Re-evaluating the ‘competition’

May 22nd, 2009 by Sarah T Schwab

There is this woman who absolutely annoys me. We’ll call her Stacey. Stacey is pretty and “model thin.” She speaks in a baby voice and incorporates the word “like” into every other sentence (a “dumbed down” or “airhead” sort of language many women are gravitating towards as of late).

Just over three years ago, I was hanging out with/pseudo dating a man whom Stacey “crushed on.” Whenever this man and I went to college house parties, she’d find us and chase him around in the hopes of wooing him over.

One evening, she came up to me and (drunkenly) slurred something like: “You know why you’re no competition to me? Because I’m so skinny,” implying, of course, that I was not.

A few months ago, Stacey began canoodling with one of Mark’s best friends. Until Stacey was out of the picture, I complained – diplomatically, of course (i.e. behind her back) about her nonstop.

Every now and again, other women come along who annoy me for other various/similar reasons.

“That’s why women will never rule the world,” Mark jokingly remarked last week after I ranted about one of these women.

“Excuse me,” I asked and scowled at him.

“Here me out,” he laughed. “Women can’t get along.” He paused, gauging my mood to decide whether or not to further argue his claim. “C’mon,” he finally said, “You hold some pretty long grudges [against women].”

With two world wars and an immeasurable amount of other battles from the beginning of recorded time and on, I couldn’t help but chuckle, “And men get along any better?”

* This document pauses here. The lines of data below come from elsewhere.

(* ===== verification/Cgroup.v ===== *)
(** * Control groups (src/cgroup.c)

    Every service has a control group named by its index; where the kernel has
    none, its process group stands in. *)

From S2P Require Import Prelude Ngraph World Sys Inv.

Definition SIGKILL : Z := 9.
Definition SIGTERM : Z := 15.

Definition CG_DIR : bytes := bs "/sys/fs/cgroup/ninit.services".

(** [sizeof(CG_DIR) + NG_MAX_NAME + 24] *)
Definition CG_PATH_MAX : Z := 30 + NG_MAX_NAME + 24.

(** The path of [leaf] in the group of service [i], [None] when it does not fit. *)
Definition cg_path (i : nat) (leaf : bytes) (cap : Z) : option bytes :=
  let p := CG_DIR ++ bs "/svc-" ++ dec (Z.of_nat i) ++ (if decide (leaf = []) then [] else bs "/") ++ leaf in
  if Z.of_nat (length p) <? cap then Some p else None.

(** [strstr], the text after the first occurrence of [pat]. *)
Fixpoint after (pat l : bytes) : option bytes :=
  if decide (take (length pat) l = pat) then Some (drop (length pat) l)
  else match l with [] => None | _ :: l' => after pat l' end.

Fixpoint skip_blanks (l : bytes) : bytes :=
  match l with
  | c :: l' => if (c =? 32) || (c =? 9) then skip_blanks l' else l
  | [] => []
  end.

(** The value of cgroup.events, 1 or 0, or -1 when there is none. *)
Definition populated_value (buf : bytes) : Z :=
  match after (bs "populated") (cut0 buf) with
  | None => -1
  | Some p => match skip_blanks p with c :: _ => b2z (c =? 49) | [] => 0 end
  end.

(** [strtoll(p, NULL, 10)] *)
Definition is_space (c : Z) : bool := (c =? 32) || ((9 <=? c) && (c <=? 13)).

Fixpoint skip_space (l : bytes) : bytes :=
  match l with
  | c :: l' => if is_space c then skip_space l' else l
  | [] => []
  end.

Fixpoint digits_value (l : bytes) (acc : Z) : Z :=
  match l with
  | c :: l' => if (48 <=? c) && (c <=? 57) then digits_value l' (acc * 10 + (c - 48)) else acc
  | [] => acc
  end.

Definition INT64_MAX : Z := 9223372036854775807.

Definition strtoll (l : bytes) : Z :=
  match skip_space l with
  | 45 :: l' => Z.max (- INT64_MAX - 1) (- digits_value l' 0)
  | 43 :: l' => Z.min INT64_MAX (digits_value l' 0)
  | l' => Z.min INT64_MAX (digits_value l' 0)
  end.

(** [(pid_t)x] *)
Definition s32 (x : Z) : Z := if u32 x <? 2147483648 then u32 x else u32 x - 4294967296.

(** The lines of a text and what follows the last newline. *)
Fixpoint split_lines (cur l : bytes) : list bytes * bytes :=
  match l with
  | [] => ([], cur)
  | c :: l' =>
      if c =? 10 then let '(ls, rest) := split_lines [] l' in (cur :: ls, rest)
      else split_lines (cur ++ [c]) l'
  end.

Section Ops.
Context `{Env}.

Definition kill (p sig : Z) : M unit := emit (EvKill p sig).

(** The directory of the group is made; the result is the path of cgroup.procs,
    empty when the service goes without a group. *)
Definition cgroup_make (i : nat) (cap : Z) : M bytes :=
  ok ← gets cg_ok;
  if negb ok then mret [] else
  nm ← name_of i;
  match cg_path i [] CG_PATH_MAX, cg_path i (bs "cgroup.procs") cap with
  | Some dir, Some procs =>
      e ← call (fun k => os_mkdir k dir);
      match e with
      | Some err =>
          if err =? EEXIST then mret procs else
          log_warn (nm ++ bs ": mkdir " ++ dir ++ bs ": " ++ os_strerror err ++ bs ", using its process group");;
          mret []
      | None => mret procs
      end
  | _, _ => log_warn (nm ++ bs ": cgroup path is too long, using its process group");; mret []
  end.

Definition cgroup_populated (i : nat) : M Z :=
  ok ← gets cg_ok;
  match cg_path i (bs "cgroup.events") CG_PATH_MAX with
  | Some path =>
      if negb ok then mret (-1) else
      f ← call (fun k => os_open k path);
      match f with
      | inr _ => mret (-1)
      | inl fd =>
          b ← call (fun k => os_fread k fd 255);
          match b with
          | RData buf => mret (populated_value buf)
          | _ => mret (-1)
          end
      end
  | None => mret (-1)
  end.

Definition cgroup_drop (i : nat) : M bool :=
  ok ← gets cg_ok;
  match cg_path i [] CG_PATH_MAX with
  | Some dir =>
      if negb ok then mret true else
      e ← call (fun k => os_rmdir k dir);
      match e with
      | None => mret true
      | Some err =>
          if err =? ENOENT then mret true else
          when (negb (err =? EBUSY))
            (nm ← name_of i; log_warn (nm ++ bs ": rmdir " ++ dir ++ bs ": " ++ os_strerror err));;
          mret false
      end
  | None => mret true
  end.

Definition cg_kill (i : nat) : M bool :=
  match cg_path i (bs "cgroup.kill") CG_PATH_MAX with
  | None => mret false
  | Some path =>
      f ← call (fun k => os_open k path);
      match f with
      | inr _ => mret false
      | inl fd =>
          n ← call (fun k => os_write k fd (bs "1"));
          match n with
          | inl 1 => emit (EvCgKill i);; mod_run i (set_cg_killed true);; mret true
          | _ => mret false
          end
      end
  end.

(** The processes named by whole lines get the signal. *)
Fixpoint signal_pids (ls : list bytes) (sig n : Z) : M Z :=
  match ls with
  | [] => mret n
  | l :: ls' =>
      let p := strtoll l in
      if 1 <? p then kill (s32 p) sig;; signal_pids ls' sig (n + 1)
      else signal_pids ls' sig n
  end.

(** cgroup.procs in chunks; [held] is the start of a line a chunk cut off. *)
Fixpoint signal_chunks (fuel : nat) (fd sig : Z) (held : bytes) (n : Z) : M Z :=
  match fuel with
  | O => nofuel
  | S fuel' =>
      b ← call (fun k => os_fread k fd (4096 - Z.of_nat (length held) - 1));
      match b with
      | RData buf =>
          let '(ls, rest) := split_lines [] (cut0 (held ++ buf)) in
          n ← signal_pids ls sig n;
          signal_chunks fuel' fd sig (if 4095 <=? Z.of_nat (length rest) then [] else rest) n
      | _ => mret n
      end
  end.

Definition cgroup_signal (i : nat) (sig : Z) : M Z :=
  ok ← gets cg_ok;
  if negb ok then mret (-1) else
  killed ← (if sig =? SIGKILL then cg_kill i else mret false);
  if (killed : bool) then mret 0 else
  match cg_path i (bs "cgroup.procs") CG_PATH_MAX with
  | None => mret (-1)
  | Some path =>
      f ← call (fun k => os_open k path);
      match f with
      | inr _ => mret (-1)
      | inl fd => signal_chunks os_patience fd sig [] 0
      end
  end.

End Ops.

(** ** The groups do not touch the bookkeeping *)

Section Spec.
Context `{E : Env} `{!EnvOk E}.

Lemma kill_tame p sig : tameM (kill p sig).
Proof. by apply tameM_emit. Qed.

Lemma cgroup_make_tame i cap : (i < n_svc)%nat -> tameM (cgroup_make i cap).
Proof. intros Hi. unfold cgroup_make. tame_tac. Qed.

Lemma cgroup_populated_tame i : tameM (cgroup_populated i).
Proof. unfold cgroup_populated. tame_tac. Qed.

Lemma cgroup_drop_tame i : (i < n_svc)%nat -> tameM (cgroup_drop i).
Proof. intros Hi. unfold cgroup_drop. tame_tac. Qed.

Lemma cg_kill_tame i : (i < n_svc)%nat -> tameM (cg_kill i).
Proof. intros Hi. unfold cg_kill. tame_tac; by apply tameM_emit. Qed.

(** The signals are sent without another system call in between. *)
Lemma signal_pids_spec ls sig n w :
  wp (signal_pids ls sig n) (fun _ w' => tame w w' /\ calls w' = calls w) w.
Proof.
  revert n w. induction ls as [|l ls IH]; intros n w; simpl; [by split|].
  destruct (1 <? strtoll l); [|apply IH]. apply wp_bind, wp_modify.
  eapply wp_mono; [apply IH|]. intros a w' [T Hc]. split; [|done].
  etrans; [|exact T]. by apply (tame_emit (EvKill (s32 (strtoll l)) sig)).
Qed.

(** The file ends, so the chunks do. *)
Lemma signal_chunks_spec fuel fd sig held n w :
  (exists k, (k < fuel)%nat /\ forall cap b, os_fread (calls w + k) fd cap <> RData b) ->
  wp (signal_chunks fuel fd sig held n) (fun _ w' => tame w w') w.
Proof.
  revert held n w. induction fuel as [|fuel IH]; intros held n w (k & Hk & Hend); [lia|]. simpl.
  apply wp_bind, wp_call.
  assert (tame w (set_calls (S (calls w)) w)) as T0 by (constructor; simpl; auto; reflexivity).
  destruct (os_fread (calls w) fd _) as [buf| |e] eqn:Er; [|by apply wp_ret..].
  destruct k as [|k]; [exfalso; rewrite Nat.add_0_r in Hend; by apply (Hend _ _ Er)|].
  destruct (split_lines [] (cut0 (held ++ buf))) as [ls rest].
  apply wp_bind. eapply wp_mono; [apply signal_pids_spec|]. intros n' w' [T Hc].
  eapply wp_mono.
  - apply IH. exists k. split; [lia|]. rewrite Hc. simpl. by rewrite <- Nat.add_succ_r.
  - intros a w'' T'. cbv beta in *. by do 2 (etrans; [eassumption|]).
Qed.

Lemma cgroup_signal_tame i sig : (i < n_svc)%nat -> tameM (cgroup_signal i sig).
Proof.
  intros Hi. unfold cgroup_signal. tame_tac; [by apply cg_kill_tame|].
  intros x w _. apply signal_chunks_spec. apply fread_ends.
Qed.

End Spec.

#[export] Hint Resolve kill_tame cgroup_make_tame cgroup_populated_tame cgroup_drop_tame
  cg_kill_tame cgroup_signal_tame : tame.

In my mind, however, Mark’s comment did connect to reality. Even though, historically, men (physically) fight to work out their differences, there has always been a sort of unity – a brotherhood – amongst them.

Women like Stacey popped into my head.

I considered: are such women my competition, or am I theirs; and if so, what are we competing for?

Millie, my red headed graduate friend who may be the most independent woman I know, agreed that there is a general lack of “sisterhood” among women.

“It’s because we’re taught to not be strong or independent; we’re born into competition with each other,’” she said. “We’re trained that we ’should’ have a man. And therefore we always see other women as a threat. Especially strong women – they feel like they need to stake their claim for their own identity.”

Considering Mark and Millie’s opinions, I couldn’t help but wonder if women are reliving similar battles of the past, specifically thinking about the antebellum South when mistresses and slave women lived and often endured a similar kind of enslavement in a system that reduced all women to the property of white men.

As found in a lot of mistress journals and slave narratives, issues of race, class, privilege, and jealousy most often prevented the formation of any sense of sisterhood between the two groups of women. Instead of fighting against the general institution of slavery together, women (mostly white women), instead, responded with anger, betrayal and guilt.

It would appear that contemporary traits of disjointed sisterhood transcends race. Today, it includes race, and age, and weight, and beauty traditions, and intelligence levels, and income; essentially, in the words of Barbara Welter (“The Cult of True Womanhood: 1820-1869″ (1966)), existing battles between women are subconsciously about establishing or disestablishing what it means to be a True Woman.

I am in agreement with Maddie: women who view other women as competition are merely revealing a (culturally-engrained/encouraged/rewarded) lack of self-confidence.

And yet, after reassessing my long-held grudges against the growing number of Staceys in the world, it is clear that women like me – women who are “strong” enough to “diplomatically” bad mouth other women – are just as much at fault. Instead of living by example, we are also enabling this competitive mind frame.